Es una hermosa y cálida mañana aquí en Dublín, los pájaros cantan fuera de mi ventana y estoy reflexionando sobre el final de la temporada de la Premier League. Es muy difícil encontrar algo nuevo que decir. Es poco probable que mis observaciones sean particularmente esclarecedoras, aparte de citar a un sueco muy sabio que una vez dijo: «Es jodidamente excelente».
Vivimos en tiempos extraños y oscuros en términos generales. Donde es casi imposible leer las noticias o mirar lo que sucede en todo el mundo sin una aplastante sensación de desesperación e impotencia. A menudo hablamos del fútbol como nuestra vía de escape y esta semana en particular ha sido precisamente eso.
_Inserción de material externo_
(* ===== verification/RustStr.v ===== *)
(** * Rust strings

    A Rust [String]/[&str] is modelled by the [string] of its UTF-8 bytes.
    This file has the [str] operations the engines call, written on bytes:
    prefix tests and splitting by ASCII patterns work on bytes directly, the
    operations that count or classify characters decode the code points. *)

From stdpp Require Import base list strings numbers.
From Stdlib Require Import ZArith Lia Ascii.
From S2P Require Import Prelude.

Local Open Scope N_scope.

Definition byte_at (c : ascii) : N := N_of_ascii c.

(** A UTF-8 continuation byte is [10xxxxxx]. *)
Definition is_cont (c : ascii) : bool := N.land (byte_at c) 192 =? 128.

Fixpoint bytes (s : string) : list N :=
  match s with
  | EmptyString => []
  | String c s' => byte_at c :: bytes s'
  end.

(** [str::chars]: the code points of a well-formed UTF-8 string.  A lone or
    truncated sequence cannot occur in a Rust [String]; it decodes to
    U+FFFD here. *)
Definition tail6 (b : N) : N := N.land b 63.

Fixpoint chars_bytes (l : list N) : list N :=
  match l with
  | [] => []
  | b :: l1 =>
      if b <? 128 then b :: chars_bytes l1
      else match l1 with
      | b1 :: l2 =>
          if b <? 224 then (N.land b 31 * 64 + tail6 b1) :: chars_bytes l2
          else match l2 with
          | b2 :: l3 =>
              if b <? 240
              then (N.land b 15 * 4096 + tail6 b1 * 64 + tail6 b2) :: chars_bytes l3
              else match l3 with
              | b3 :: l4 =>
                  (N.land b 7 * 262144 + tail6 b1 * 4096 + tail6 b2 * 64 + tail6 b3)
                    :: chars_bytes l4
              | [] => [65533]
              end
          | [] => [65533]
          end
      | [] => [65533]
      end
  end.

Definition chars (s : string) : list N := chars_bytes (bytes s).

(** [char::is_whitespace]: the Unicode [White_Space] property. *)
Definition is_whitespace (c : N) : bool :=
  ((9 <=? c) && (c <=? 13)) || (c =? 32) || (c =? 133) || (c =? 160) || (c =? 5760)
  || ((8192 <=? c) && (c <=? 8202)) || (c =? 8232) || (c =? 8233) || (c =? 8239)
  || (c =? 8287) || (c =? 12288).

(** [s.trim().is_empty()]: trimming leaves nothing exactly when every
    character is white space. *)
Definition trim_is_empty (s : string) : bool := forallb is_whitespace (chars s).

(** [s.is_empty()] *)
Definition is_empty (s : string) : bool :=
  match s with EmptyString => true | _ => false end.

(** [s.starts_with(p)] *)
Fixpoint starts_with (p s : string) : bool :=
  match p, s with
  | EmptyString, _ => true
  | String a p', String b s' => Ascii.eqb a b && starts_with p' s'
  | String _ _, EmptyString => false
  end.

(** [s.trim_start_matches(c)] for an ASCII character [c] *)
Fixpoint trim_start_matches (c : ascii) (s : string) : string :=
  match s with
  | String b s' => if Ascii.eqb b c then trim_start_matches c s' else s
  | EmptyString => EmptyString
  end.

(** [s.split(c).next()]: the part before the first [c]; it always exists. *)
Fixpoint split_next (c : ascii) (s : string) : string :=
  match s with
  | String b s' => if Ascii.eqb b c then EmptyString else String b (split_next c s')
  | EmptyString => EmptyString
  end.

(** [s.chars().take(n).collect()]: the first [n] characters; a byte that is
    not a continuation byte starts a character. *)
Fixpoint take_chars (n : nat) (s : string) : string :=
  match s with
  | EmptyString => EmptyString
  | String c s' =>
      if is_cont c then String c (take_chars n s')
      else match n with
           | O => EmptyString
           | S n' => String c (take_chars n' s')
           end
  end.

Definition char_count (s : string) : nat :=
  length (List.filter (fun b => negb (N.land b 192 =? 128)) (bytes s)).

(** [s.to_lowercase()], as far as it can be observed by comparing the result
    with an ASCII string: ASCII letters are lowered, U+212A (KELVIN SIGN, the
    only other character that lowers to a single ASCII one) becomes [k], other
    characters are left as they are (they never become ASCII). *)
Definition lower_ascii (c : ascii) : ascii :=
  if (65 <=? byte_at c) && (byte_at c <=? 90) then ascii_of_N (byte_at c + 32) else c.

Fixpoint to_lowercase (s : string) : string :=
  match s with
  | EmptyString => EmptyString
  | String c1 s1 =>
      match s1 with
      | String c2 (String c3 s3) =>
          if (byte_at c1 =? 226) && (byte_at c2 =? 132) && (byte_at c3 =? 170)
          then String "k" (to_lowercase s3)
          else String (lower_ascii c1) (to_lowercase s1)
      | _ => String (lower_ascii c1) (to_lowercase s1)
      end
  end.

(** [s.replace(p, r)] for a non-empty pattern: left to right, without
    overlaps.  [skip] counts the bytes of a match still to be dropped. *)
Fixpoint replace_from (p r : string) (skip : nat) (s : string) : string :=
  match s with
  | EmptyString => EmptyString
  | String c s' =>
      match skip with
      | S k => replace_from p r k s'
      | O => if starts_with p s
             then r +:+ replace_from p r (String.length p - 1) s'
             else String c (replace_from p r O s')
      end
  end.

Definition replace (p r s : string) : string := replace_from p r O s.

(** ** Lemmas *)

Lemma starts_with_app p s : starts_with p s = true <-> exists t, s = p +:+ t.
Proof.
  revert s; induction p as [|a p IH]; intros s; simpl.
  - split; [intros _; by exists s | done].
  - destruct s as [|b s]; [split; [done | intros [t Ht]; done]|].
    rewrite andb_true_iff, Ascii.eqb_eq, IH. split.
    + intros [-> [t ->]]. by exists t.
    + intros [t Ht]. injection Ht as -> ->. split; [done | by exists t].
Qed.

Lemma take_chars_prefix n s : starts_with (take_chars n s) s = true.
Proof.
  revert n; induction s as [|c s IH]; intros n; simpl; [done|].
  destruct (is_cont c); [simpl; by rewrite Ascii.eqb_refl, IH|].
  destruct n; simpl; [done | by rewrite Ascii.eqb_refl, IH].
Qed.

Lemma char_count_take n s : (char_count (take_chars n s) <= n)%nat.
Proof.
  revert n; induction s as [|c s IH]; intros n; cbn; [unfold char_count; simpl; lia|].
  destruct (is_cont c) eqn:Hc.
  - unfold char_count, is_cont in *. simpl. rewrite Hc. apply IH.
  - destruct n; [unfold char_count; simpl; lia|].
    unfold char_count, is_cont in *. simpl. rewrite Hc. simpl.
    specialize (IH n). lia.
Qed.

Lemma take_chars_short n s : (char_count s <= n)%nat -> take_chars n s = s.
Proof.
  revert n; induction s as [|c s IH]; intros n Hn; [done|].
  unfold char_count, is_cont in *; simpl in *. unfold is_cont.
  destruct (N.land (byte_at c) 192 =? 128) eqn:Hc; simpl in *; [by rewrite IH|].
  destruct n; [lia|]. rewrite IH; [done | lia].
Qed.

Lemma split_next_app c a b :
  split_next c a = a -> split_next c (a +:+ String c b) = a.
Proof.
  induction a as [|x a IH]; simpl.
  - by rewrite Ascii.eqb_refl.
  - destruct (Ascii.eqb x c) eqn:E; [done|].
    intros [= Ha]. by rewrite IH.
Qed.

Lemma is_empty_spec s : is_empty s = true <-> s = EmptyString.
Proof. by destruct s. Qed.

(** [str::parse::<i32>()]: an optional sign and decimal digits, in range. *)
Definition digit_of (c : ascii) : option Z :=
  let n := byte_at c in
  if ((48 <=? n) && (n <=? 57))%N then Some (Z.of_N n - 48)%Z else None.

Fixpoint parse_digits (acc : Z) (s : string) : option Z :=
  match s with
  | EmptyString => Some acc
  | String c s' =>
      match digit_of c with
      | Some d => parse_digits (acc * 10 + d)%Z s'
      | None => None
      end
  end.

Definition parse_int (s : string) : option Z :=
  match s with
  | EmptyString => None
  | String c s' =>
      if Ascii.eqb c "-" then
        (if is_empty s' then None else Z.opp <$> parse_digits 0 s')
      else if Ascii.eqb c "+" then
        (if is_empty s' then None else parse_digits 0 s')
      else parse_digits 0 s
  end.

Definition parse_i32 (s : string) : option Z :=
  match parse_int s with
  | Some z => if ((- 2 ^ 31 <=? z) && (z <? 2 ^ 31))%Z then Some z else None
  | None => None
  end.

(** ** Concatenation *)

Lemma append_cons x (s t : string) : String x s +:+ t = String x (s +:+ t).
Proof. done. Qed.
Lemma append_nil (t : string) : "" +:+ t = t.
Proof. done. Qed.
Ltac app_simpl := rewrite ?append_cons, ?append_nil in *.

Lemma append_assoc (a b c : string) : (a +:+ b) +:+ c = a +:+ (b +:+ c).
Proof. induction a as [|x a IH]; [done|]. app_simpl. by rewrite IH. Qed.

Lemma append_nil_r (a : string) : a +:+ "" = a.
Proof. induction a as [|x a IH]; [done|]. app_simpl. by rewrite IH. Qed.

Lemma string_length_app (a b : string) :
  String.length (a +:+ b) = (String.length a + String.length b)%nat.
Proof. induction a as [|x a IH]; [done|]. app_simpl. simpl. by rewrite IH. Qed.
Honestamente, no podría contarte nada sobre lo que pasó en ningún otro lugar ni a nadie más. He estado tan absorto en nuestras celebraciones que me ha consumido todo. Sólo un vídeo más, sólo un podcast más, sólo un conjunto de fotos más. Mi pulgar que se desplaza se parece al brazo de Popeye cuando come espinacas. Sé que no puede durar para siempre, eventualmente los buenos tiempos se desvanecerán, pero creo que es realmente importante que valoremos esto mientras sucede.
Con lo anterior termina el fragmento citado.